AIM OF THE EXERCISE -> Produce an exact copy of the lines below, starting at the first and ending with the line containing "slot array, the".

RECORDS FOR THIS EXERCISE ->

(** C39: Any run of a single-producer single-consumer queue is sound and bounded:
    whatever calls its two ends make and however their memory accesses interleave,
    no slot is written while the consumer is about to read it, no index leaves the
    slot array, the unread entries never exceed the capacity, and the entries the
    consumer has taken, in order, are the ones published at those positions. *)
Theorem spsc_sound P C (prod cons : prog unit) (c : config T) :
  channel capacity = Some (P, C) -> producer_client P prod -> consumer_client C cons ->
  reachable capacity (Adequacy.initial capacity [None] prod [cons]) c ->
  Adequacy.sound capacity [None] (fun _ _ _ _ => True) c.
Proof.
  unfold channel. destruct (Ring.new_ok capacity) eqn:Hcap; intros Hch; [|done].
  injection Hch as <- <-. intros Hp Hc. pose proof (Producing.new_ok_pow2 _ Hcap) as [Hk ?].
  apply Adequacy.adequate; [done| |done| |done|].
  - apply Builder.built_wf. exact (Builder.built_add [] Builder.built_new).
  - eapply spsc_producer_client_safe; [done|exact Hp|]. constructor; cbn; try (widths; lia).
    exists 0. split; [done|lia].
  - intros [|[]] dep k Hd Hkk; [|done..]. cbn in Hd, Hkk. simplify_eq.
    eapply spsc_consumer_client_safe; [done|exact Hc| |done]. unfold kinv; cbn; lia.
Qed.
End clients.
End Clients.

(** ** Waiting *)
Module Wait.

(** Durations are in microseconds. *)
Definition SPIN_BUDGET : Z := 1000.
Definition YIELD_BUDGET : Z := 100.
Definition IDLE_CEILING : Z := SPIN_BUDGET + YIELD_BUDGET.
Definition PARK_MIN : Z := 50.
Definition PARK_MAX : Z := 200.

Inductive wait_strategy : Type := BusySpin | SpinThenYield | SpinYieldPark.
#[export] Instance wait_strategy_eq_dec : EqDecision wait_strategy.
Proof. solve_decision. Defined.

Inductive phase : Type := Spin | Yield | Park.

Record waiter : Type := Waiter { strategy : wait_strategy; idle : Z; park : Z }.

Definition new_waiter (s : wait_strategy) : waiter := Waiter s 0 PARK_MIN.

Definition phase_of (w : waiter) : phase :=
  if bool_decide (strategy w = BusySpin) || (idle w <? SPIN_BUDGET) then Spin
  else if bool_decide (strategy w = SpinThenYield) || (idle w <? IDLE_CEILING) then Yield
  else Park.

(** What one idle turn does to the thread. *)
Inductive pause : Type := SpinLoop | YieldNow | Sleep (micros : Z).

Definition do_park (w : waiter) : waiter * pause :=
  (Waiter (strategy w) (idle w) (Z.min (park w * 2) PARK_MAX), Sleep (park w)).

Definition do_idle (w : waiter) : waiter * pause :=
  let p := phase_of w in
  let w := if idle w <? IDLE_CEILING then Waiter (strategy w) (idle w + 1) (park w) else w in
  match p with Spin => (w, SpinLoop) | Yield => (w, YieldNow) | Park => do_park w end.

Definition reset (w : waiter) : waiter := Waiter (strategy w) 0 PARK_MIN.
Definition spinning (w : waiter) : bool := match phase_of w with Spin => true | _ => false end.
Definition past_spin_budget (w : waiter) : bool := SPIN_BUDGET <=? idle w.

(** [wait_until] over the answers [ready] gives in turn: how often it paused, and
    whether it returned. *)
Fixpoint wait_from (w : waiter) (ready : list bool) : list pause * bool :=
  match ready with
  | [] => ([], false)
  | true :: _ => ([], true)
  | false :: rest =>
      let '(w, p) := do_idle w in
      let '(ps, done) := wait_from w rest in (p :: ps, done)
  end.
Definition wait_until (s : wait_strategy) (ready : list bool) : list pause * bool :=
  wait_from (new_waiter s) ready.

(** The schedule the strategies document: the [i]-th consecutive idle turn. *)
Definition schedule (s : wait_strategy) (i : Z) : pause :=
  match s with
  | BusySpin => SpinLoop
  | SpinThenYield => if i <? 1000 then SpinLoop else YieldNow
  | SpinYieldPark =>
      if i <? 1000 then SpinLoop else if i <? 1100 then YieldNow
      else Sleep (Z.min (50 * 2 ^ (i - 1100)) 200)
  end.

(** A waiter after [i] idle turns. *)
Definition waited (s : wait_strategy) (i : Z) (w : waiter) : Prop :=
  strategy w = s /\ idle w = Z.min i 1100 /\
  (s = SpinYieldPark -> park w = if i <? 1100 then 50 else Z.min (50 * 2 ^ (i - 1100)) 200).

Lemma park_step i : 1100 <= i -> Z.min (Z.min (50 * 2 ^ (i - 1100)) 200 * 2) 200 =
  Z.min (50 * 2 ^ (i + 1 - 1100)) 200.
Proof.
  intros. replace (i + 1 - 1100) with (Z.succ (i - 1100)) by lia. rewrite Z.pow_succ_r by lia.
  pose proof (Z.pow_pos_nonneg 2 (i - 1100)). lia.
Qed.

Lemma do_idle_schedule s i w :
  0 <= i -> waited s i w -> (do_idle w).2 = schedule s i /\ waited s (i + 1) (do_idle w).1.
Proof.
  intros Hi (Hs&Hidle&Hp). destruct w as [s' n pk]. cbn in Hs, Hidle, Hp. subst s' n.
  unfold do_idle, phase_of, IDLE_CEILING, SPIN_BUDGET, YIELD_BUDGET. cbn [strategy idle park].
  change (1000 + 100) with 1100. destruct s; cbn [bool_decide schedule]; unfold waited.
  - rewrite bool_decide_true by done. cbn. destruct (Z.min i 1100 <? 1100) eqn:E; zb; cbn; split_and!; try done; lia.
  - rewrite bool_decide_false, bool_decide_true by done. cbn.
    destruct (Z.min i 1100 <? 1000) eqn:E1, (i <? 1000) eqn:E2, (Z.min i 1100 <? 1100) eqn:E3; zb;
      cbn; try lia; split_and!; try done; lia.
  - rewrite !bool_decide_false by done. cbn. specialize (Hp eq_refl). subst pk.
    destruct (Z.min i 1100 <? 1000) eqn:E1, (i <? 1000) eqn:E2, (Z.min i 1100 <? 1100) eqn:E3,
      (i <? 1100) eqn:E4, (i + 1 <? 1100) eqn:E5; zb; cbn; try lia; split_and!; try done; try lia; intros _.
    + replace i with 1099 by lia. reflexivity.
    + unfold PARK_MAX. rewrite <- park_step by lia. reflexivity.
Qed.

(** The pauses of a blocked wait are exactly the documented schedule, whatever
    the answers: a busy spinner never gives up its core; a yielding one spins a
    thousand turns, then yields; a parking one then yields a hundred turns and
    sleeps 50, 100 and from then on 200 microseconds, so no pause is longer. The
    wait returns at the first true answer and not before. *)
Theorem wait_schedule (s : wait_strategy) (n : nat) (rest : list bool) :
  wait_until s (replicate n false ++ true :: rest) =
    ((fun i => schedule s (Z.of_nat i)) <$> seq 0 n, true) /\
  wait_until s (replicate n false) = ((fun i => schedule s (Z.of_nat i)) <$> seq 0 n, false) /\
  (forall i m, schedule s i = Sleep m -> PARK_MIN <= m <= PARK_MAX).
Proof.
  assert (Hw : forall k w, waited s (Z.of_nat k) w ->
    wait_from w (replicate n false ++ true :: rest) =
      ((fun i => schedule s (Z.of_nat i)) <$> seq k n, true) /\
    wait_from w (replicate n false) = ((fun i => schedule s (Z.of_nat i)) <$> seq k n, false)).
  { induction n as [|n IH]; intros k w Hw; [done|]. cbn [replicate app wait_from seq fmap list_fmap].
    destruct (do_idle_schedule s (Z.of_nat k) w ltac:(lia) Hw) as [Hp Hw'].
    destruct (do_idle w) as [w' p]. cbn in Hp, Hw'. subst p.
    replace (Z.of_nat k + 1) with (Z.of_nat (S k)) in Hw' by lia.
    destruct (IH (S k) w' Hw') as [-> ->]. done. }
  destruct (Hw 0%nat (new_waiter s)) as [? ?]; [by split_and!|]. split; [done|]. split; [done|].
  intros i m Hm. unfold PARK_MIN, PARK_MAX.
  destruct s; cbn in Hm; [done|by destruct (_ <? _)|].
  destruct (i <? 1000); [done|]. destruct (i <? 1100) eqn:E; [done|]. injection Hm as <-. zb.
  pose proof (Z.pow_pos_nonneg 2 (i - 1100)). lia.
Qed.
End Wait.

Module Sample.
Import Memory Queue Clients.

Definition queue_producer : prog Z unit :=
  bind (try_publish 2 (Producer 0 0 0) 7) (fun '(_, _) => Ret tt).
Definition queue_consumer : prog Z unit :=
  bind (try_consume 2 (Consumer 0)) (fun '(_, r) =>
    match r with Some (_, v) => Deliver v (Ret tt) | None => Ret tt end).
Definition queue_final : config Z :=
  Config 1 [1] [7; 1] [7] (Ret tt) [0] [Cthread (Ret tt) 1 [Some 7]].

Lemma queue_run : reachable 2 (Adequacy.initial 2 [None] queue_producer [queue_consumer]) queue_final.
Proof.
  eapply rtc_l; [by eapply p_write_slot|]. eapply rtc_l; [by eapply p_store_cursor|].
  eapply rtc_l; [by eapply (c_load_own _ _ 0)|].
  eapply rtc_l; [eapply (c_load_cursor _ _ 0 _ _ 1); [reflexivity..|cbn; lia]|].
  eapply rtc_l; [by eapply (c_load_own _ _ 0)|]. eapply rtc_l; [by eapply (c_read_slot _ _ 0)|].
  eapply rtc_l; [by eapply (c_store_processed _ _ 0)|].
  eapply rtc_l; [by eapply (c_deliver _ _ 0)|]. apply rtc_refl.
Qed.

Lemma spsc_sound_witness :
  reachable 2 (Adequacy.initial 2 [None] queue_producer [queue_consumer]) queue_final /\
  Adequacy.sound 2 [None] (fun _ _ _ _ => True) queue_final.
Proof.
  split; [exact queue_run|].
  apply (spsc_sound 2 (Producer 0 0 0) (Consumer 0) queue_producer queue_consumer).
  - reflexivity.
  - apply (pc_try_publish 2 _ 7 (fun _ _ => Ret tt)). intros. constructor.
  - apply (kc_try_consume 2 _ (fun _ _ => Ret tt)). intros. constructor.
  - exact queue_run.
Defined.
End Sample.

YOUR RESPONSE ->
(** C39: Any run of a single-producer single-consumer queue is sound and bounded:
    whatever calls its two ends make and however their memory accesses interleave,
    no slot is written while the consumer is about to read it, no index leaves the
    slot array, the unread entries never exceed the capacity, and the entries the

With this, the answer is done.